Stored data
== Segment start ==

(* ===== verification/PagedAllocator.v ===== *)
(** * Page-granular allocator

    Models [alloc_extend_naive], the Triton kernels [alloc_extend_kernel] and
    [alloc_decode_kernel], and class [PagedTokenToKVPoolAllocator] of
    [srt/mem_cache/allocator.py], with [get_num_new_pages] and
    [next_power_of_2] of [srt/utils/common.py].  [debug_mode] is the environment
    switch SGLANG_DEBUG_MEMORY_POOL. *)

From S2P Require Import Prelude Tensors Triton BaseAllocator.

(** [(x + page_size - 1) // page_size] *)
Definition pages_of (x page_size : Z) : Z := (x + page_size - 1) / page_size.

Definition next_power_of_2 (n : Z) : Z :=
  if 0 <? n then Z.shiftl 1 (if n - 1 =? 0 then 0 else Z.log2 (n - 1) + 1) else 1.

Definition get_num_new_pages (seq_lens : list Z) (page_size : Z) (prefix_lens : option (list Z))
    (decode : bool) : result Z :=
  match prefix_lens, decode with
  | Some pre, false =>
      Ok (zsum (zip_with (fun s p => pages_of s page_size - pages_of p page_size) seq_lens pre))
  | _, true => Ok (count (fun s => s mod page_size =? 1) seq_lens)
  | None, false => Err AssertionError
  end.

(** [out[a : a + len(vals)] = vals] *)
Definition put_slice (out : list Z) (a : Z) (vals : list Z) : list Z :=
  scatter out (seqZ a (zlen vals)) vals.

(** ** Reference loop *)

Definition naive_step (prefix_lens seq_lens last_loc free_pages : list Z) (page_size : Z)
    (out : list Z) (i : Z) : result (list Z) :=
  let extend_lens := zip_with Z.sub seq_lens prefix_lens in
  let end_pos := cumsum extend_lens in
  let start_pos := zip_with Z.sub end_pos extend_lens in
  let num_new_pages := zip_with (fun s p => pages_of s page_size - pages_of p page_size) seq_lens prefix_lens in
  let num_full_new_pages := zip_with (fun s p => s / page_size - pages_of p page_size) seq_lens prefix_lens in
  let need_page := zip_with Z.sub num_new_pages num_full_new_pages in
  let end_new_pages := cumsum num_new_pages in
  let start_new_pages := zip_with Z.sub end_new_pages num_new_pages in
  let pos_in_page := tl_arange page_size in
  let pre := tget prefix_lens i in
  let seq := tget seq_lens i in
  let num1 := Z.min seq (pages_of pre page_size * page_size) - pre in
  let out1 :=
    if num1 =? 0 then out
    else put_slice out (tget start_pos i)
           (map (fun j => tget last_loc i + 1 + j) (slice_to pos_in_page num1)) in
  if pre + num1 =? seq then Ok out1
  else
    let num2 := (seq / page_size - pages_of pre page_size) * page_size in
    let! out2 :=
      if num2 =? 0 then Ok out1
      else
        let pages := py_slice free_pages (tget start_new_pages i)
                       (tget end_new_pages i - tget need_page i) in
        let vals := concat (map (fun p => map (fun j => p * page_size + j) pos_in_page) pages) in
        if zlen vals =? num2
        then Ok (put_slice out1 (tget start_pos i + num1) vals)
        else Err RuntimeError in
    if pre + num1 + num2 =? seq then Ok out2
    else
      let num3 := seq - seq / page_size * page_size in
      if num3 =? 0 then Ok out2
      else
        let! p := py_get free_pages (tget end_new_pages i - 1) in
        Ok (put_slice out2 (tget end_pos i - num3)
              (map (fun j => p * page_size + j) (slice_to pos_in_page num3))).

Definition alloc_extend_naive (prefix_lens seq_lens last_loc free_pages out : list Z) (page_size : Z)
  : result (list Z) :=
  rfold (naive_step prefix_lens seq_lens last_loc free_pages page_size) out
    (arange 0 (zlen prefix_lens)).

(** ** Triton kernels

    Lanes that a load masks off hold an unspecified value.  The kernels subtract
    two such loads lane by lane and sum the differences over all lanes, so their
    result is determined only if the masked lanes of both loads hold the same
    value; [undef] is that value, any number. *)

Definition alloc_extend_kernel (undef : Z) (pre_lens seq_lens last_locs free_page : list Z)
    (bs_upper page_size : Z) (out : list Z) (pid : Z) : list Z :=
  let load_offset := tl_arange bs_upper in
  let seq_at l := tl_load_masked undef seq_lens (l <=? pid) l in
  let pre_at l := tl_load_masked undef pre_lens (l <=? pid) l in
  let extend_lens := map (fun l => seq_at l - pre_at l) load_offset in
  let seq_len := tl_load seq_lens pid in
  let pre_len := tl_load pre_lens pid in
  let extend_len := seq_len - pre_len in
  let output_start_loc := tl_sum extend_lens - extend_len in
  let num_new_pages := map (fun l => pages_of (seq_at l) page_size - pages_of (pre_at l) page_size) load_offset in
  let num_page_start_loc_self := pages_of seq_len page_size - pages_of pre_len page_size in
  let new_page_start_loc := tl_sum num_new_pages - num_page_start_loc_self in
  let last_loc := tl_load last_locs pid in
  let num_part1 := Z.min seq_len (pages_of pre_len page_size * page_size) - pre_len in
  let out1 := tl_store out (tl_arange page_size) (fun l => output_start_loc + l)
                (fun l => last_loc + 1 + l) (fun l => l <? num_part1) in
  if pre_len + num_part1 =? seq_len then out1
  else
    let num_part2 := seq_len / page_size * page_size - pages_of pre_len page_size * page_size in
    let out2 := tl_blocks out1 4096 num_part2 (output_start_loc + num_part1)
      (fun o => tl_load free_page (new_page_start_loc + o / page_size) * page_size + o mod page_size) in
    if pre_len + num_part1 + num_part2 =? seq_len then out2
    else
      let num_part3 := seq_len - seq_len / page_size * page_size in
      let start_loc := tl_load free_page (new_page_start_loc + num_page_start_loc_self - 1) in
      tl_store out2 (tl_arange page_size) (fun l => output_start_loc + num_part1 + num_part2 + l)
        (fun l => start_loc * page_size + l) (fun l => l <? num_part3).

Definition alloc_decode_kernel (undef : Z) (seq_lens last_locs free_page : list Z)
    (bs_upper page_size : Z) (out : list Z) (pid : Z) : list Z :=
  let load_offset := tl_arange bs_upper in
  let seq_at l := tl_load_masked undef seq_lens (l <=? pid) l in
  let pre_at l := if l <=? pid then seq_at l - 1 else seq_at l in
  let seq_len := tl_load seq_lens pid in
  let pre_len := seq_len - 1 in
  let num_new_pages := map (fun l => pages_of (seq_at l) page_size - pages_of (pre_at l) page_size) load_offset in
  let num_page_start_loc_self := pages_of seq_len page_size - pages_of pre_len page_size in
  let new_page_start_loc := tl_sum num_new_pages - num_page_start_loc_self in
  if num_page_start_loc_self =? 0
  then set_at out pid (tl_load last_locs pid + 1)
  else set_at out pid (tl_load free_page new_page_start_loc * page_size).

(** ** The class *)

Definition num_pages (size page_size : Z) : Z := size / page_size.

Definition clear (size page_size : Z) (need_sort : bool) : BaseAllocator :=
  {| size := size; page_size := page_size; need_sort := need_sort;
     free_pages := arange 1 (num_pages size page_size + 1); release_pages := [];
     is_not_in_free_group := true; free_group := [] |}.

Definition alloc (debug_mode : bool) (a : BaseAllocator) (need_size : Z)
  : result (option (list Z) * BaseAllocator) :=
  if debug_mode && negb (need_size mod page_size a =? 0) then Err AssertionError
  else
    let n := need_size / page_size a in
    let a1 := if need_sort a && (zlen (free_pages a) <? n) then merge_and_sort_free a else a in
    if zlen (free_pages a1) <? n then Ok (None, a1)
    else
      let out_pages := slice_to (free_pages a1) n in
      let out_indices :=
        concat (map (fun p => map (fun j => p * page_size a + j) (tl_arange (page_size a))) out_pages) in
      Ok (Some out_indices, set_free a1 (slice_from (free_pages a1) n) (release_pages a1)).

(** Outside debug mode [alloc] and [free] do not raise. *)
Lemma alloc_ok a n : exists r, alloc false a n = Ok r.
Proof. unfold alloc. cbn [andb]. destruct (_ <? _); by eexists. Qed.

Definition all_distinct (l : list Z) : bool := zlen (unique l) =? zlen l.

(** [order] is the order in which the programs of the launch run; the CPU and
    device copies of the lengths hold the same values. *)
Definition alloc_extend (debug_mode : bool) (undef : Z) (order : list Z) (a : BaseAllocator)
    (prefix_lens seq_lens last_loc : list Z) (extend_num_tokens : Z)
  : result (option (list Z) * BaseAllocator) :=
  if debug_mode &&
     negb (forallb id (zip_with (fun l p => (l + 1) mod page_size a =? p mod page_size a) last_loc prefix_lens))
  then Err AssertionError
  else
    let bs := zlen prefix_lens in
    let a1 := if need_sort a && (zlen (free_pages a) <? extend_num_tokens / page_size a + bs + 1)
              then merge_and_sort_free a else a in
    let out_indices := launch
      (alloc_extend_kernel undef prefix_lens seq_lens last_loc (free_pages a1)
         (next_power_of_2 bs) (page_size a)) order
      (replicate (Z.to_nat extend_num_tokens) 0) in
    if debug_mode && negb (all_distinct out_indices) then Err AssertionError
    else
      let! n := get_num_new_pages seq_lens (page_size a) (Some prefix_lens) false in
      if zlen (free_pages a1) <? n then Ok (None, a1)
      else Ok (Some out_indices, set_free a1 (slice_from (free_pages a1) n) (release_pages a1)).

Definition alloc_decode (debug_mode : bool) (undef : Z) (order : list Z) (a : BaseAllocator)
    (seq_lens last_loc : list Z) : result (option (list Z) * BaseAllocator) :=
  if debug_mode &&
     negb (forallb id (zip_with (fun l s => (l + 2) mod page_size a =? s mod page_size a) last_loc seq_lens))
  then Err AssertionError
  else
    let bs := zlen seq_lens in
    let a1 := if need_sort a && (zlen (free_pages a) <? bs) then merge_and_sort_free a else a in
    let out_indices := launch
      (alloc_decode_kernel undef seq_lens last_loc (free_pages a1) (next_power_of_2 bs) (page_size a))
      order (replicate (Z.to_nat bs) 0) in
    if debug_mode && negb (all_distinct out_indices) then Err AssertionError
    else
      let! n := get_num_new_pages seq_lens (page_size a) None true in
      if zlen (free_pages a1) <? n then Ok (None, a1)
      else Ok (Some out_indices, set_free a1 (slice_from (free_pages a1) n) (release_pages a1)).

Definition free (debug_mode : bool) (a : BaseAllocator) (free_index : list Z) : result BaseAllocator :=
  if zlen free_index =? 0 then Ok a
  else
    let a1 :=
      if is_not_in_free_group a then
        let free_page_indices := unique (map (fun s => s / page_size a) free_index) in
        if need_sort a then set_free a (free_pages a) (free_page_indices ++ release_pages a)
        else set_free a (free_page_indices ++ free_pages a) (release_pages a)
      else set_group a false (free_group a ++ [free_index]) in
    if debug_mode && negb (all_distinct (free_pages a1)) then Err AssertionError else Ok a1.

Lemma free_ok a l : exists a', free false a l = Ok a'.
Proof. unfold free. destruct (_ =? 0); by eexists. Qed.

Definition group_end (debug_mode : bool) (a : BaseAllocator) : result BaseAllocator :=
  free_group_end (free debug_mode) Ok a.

== Segment end ==
== Segment start ==

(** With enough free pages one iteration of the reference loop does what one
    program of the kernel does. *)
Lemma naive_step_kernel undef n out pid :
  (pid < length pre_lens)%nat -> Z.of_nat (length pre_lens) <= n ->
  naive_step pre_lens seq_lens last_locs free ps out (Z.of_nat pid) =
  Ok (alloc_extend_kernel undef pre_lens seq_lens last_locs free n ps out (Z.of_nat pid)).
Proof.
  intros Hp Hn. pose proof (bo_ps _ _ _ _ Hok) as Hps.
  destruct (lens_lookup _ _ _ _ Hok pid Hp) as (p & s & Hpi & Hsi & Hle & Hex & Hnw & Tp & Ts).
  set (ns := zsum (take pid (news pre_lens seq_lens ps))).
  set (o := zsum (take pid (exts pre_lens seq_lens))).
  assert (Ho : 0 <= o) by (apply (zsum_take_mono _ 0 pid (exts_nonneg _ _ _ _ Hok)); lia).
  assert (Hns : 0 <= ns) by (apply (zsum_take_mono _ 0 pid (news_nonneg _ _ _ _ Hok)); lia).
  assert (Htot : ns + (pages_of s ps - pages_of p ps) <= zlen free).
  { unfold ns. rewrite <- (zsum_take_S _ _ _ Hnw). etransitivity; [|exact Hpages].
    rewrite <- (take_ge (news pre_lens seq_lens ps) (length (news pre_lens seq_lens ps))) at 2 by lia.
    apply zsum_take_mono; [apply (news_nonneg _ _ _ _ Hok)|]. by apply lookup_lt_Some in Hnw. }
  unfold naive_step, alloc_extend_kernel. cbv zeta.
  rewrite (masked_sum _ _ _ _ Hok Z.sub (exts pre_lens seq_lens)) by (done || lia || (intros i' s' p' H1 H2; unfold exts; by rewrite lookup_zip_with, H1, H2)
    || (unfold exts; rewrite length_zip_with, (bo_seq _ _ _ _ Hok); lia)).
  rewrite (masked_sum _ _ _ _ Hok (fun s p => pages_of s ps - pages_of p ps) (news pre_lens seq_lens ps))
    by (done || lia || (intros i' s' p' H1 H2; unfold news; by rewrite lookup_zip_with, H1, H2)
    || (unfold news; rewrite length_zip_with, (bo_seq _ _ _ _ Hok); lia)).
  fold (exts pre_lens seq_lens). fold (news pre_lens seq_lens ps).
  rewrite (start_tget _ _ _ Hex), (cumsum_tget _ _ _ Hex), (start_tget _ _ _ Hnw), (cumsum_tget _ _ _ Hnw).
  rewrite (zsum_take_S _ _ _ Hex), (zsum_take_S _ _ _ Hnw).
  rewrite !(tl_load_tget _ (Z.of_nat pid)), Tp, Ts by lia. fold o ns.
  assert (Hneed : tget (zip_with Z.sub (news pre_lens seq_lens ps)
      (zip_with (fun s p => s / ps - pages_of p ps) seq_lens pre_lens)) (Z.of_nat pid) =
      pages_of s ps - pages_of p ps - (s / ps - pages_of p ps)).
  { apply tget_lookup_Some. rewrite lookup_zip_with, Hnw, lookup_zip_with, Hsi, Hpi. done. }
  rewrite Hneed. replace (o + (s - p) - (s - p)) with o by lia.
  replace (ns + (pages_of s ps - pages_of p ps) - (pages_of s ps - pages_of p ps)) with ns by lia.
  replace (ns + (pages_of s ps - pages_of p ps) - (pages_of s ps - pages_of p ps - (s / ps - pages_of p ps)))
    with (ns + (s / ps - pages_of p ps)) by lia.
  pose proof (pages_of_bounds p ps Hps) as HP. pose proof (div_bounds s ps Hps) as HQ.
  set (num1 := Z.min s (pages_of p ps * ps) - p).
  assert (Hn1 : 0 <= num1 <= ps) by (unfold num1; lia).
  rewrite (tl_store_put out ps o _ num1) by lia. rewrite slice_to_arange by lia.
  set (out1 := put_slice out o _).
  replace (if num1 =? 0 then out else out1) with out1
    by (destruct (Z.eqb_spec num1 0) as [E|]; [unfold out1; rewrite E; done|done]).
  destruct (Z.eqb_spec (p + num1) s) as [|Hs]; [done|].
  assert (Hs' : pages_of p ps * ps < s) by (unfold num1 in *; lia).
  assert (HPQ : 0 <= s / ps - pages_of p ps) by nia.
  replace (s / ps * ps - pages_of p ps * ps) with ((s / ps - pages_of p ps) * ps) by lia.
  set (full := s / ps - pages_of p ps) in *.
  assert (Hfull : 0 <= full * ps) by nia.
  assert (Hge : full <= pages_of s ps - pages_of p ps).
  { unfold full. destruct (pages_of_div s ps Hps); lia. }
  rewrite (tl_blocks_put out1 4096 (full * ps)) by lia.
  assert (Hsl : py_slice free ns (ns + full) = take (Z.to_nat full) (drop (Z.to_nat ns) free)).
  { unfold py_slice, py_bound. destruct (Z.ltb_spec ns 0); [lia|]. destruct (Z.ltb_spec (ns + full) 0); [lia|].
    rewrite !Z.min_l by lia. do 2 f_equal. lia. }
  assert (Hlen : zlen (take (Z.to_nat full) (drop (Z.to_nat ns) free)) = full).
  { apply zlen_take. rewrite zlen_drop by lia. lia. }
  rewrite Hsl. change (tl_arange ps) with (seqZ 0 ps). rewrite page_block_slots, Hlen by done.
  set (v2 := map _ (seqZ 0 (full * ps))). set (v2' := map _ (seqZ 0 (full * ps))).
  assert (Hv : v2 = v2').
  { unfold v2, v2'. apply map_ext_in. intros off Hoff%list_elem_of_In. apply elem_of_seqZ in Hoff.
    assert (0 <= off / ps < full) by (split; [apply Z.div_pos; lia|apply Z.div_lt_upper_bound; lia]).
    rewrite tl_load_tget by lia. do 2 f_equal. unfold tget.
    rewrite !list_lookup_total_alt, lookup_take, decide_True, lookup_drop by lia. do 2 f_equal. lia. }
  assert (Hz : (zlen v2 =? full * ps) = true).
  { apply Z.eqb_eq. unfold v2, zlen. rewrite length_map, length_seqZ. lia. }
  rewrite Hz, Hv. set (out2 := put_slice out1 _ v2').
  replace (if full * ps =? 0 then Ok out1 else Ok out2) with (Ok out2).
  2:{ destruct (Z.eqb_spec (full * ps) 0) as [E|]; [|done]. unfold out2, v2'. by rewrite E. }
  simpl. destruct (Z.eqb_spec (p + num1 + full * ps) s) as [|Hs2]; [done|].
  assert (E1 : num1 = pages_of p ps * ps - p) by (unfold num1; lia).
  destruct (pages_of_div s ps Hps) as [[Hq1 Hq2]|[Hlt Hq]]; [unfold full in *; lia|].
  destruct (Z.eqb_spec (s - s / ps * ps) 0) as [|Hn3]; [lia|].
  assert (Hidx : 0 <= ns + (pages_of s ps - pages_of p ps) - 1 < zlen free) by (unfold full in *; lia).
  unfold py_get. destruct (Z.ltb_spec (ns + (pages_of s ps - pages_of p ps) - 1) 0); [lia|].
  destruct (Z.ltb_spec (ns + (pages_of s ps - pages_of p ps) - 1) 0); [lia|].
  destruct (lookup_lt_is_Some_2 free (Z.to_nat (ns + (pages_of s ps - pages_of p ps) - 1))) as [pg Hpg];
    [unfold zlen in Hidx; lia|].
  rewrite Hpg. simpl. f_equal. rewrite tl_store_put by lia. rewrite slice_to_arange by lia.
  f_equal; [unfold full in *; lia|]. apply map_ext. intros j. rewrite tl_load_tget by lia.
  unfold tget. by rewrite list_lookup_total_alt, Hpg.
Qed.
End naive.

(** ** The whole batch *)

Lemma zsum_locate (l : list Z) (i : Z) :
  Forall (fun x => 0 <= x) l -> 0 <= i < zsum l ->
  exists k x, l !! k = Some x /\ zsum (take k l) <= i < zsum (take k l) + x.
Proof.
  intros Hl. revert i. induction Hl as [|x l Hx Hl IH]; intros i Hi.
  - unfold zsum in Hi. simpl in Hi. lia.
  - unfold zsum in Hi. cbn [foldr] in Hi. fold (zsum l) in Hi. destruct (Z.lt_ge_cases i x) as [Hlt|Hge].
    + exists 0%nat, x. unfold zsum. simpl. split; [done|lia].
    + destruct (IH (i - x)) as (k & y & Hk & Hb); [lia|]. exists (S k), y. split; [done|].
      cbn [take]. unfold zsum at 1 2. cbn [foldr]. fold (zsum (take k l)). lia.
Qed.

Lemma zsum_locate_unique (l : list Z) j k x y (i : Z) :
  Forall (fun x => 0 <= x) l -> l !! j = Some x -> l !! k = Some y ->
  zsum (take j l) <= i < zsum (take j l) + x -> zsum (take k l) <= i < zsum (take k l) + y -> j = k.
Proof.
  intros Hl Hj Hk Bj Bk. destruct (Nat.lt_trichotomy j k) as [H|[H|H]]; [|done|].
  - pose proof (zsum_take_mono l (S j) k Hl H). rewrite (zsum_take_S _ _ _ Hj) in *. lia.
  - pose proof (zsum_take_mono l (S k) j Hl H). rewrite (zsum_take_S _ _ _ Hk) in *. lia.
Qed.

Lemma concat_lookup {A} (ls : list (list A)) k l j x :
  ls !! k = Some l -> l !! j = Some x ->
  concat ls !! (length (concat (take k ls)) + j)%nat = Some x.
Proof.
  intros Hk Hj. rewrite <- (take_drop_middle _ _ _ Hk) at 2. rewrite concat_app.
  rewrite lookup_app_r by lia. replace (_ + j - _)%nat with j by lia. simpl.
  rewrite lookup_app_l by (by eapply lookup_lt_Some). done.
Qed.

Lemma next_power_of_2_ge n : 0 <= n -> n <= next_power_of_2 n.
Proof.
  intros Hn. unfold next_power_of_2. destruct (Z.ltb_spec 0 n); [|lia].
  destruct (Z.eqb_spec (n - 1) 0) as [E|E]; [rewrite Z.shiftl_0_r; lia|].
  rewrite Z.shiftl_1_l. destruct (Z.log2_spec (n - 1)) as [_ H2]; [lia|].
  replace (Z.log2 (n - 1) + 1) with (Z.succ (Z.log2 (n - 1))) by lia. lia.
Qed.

== Segment end ==

INSTRUCTIONS FOR THE TASK:
Look back at the entries above and repeat, unchanged, every line from the line holding "(* ===== verification/PagedAllocator.v" through the line holding "(decode : bool)".

TASK OUTPUT:
(* ===== verification/PagedAllocator.v ===== *)
(** * Page-granular allocator

    Models [alloc_extend_naive], the Triton kernels [alloc_extend_kernel] and
    [alloc_decode_kernel], and class [PagedTokenToKVPoolAllocator] of
    [srt/mem_cache/allocator.py], with [get_num_new_pages] and
    [next_power_of_2] of [srt/utils/common.py].  [debug_mode] is the environment
    switch SGLANG_DEBUG_MEMORY_POOL. *)

From S2P Require Import Prelude Tensors Triton BaseAllocator.

(** [(x + page_size - 1) // page_size] *)
Definition pages_of (x page_size : Z) : Z := (x + page_size - 1) / page_size.

Definition next_power_of_2 (n : Z) : Z :=
  if 0 <? n then Z.shiftl 1 (if n - 1 =? 0 then 0 else Z.log2 (n - 1) + 1) else 1.

Definition get_num_new_pages (seq_lens : list Z) (page_size : Z) (prefix_lens : option (list Z))
    (decode : bool) : result Z :=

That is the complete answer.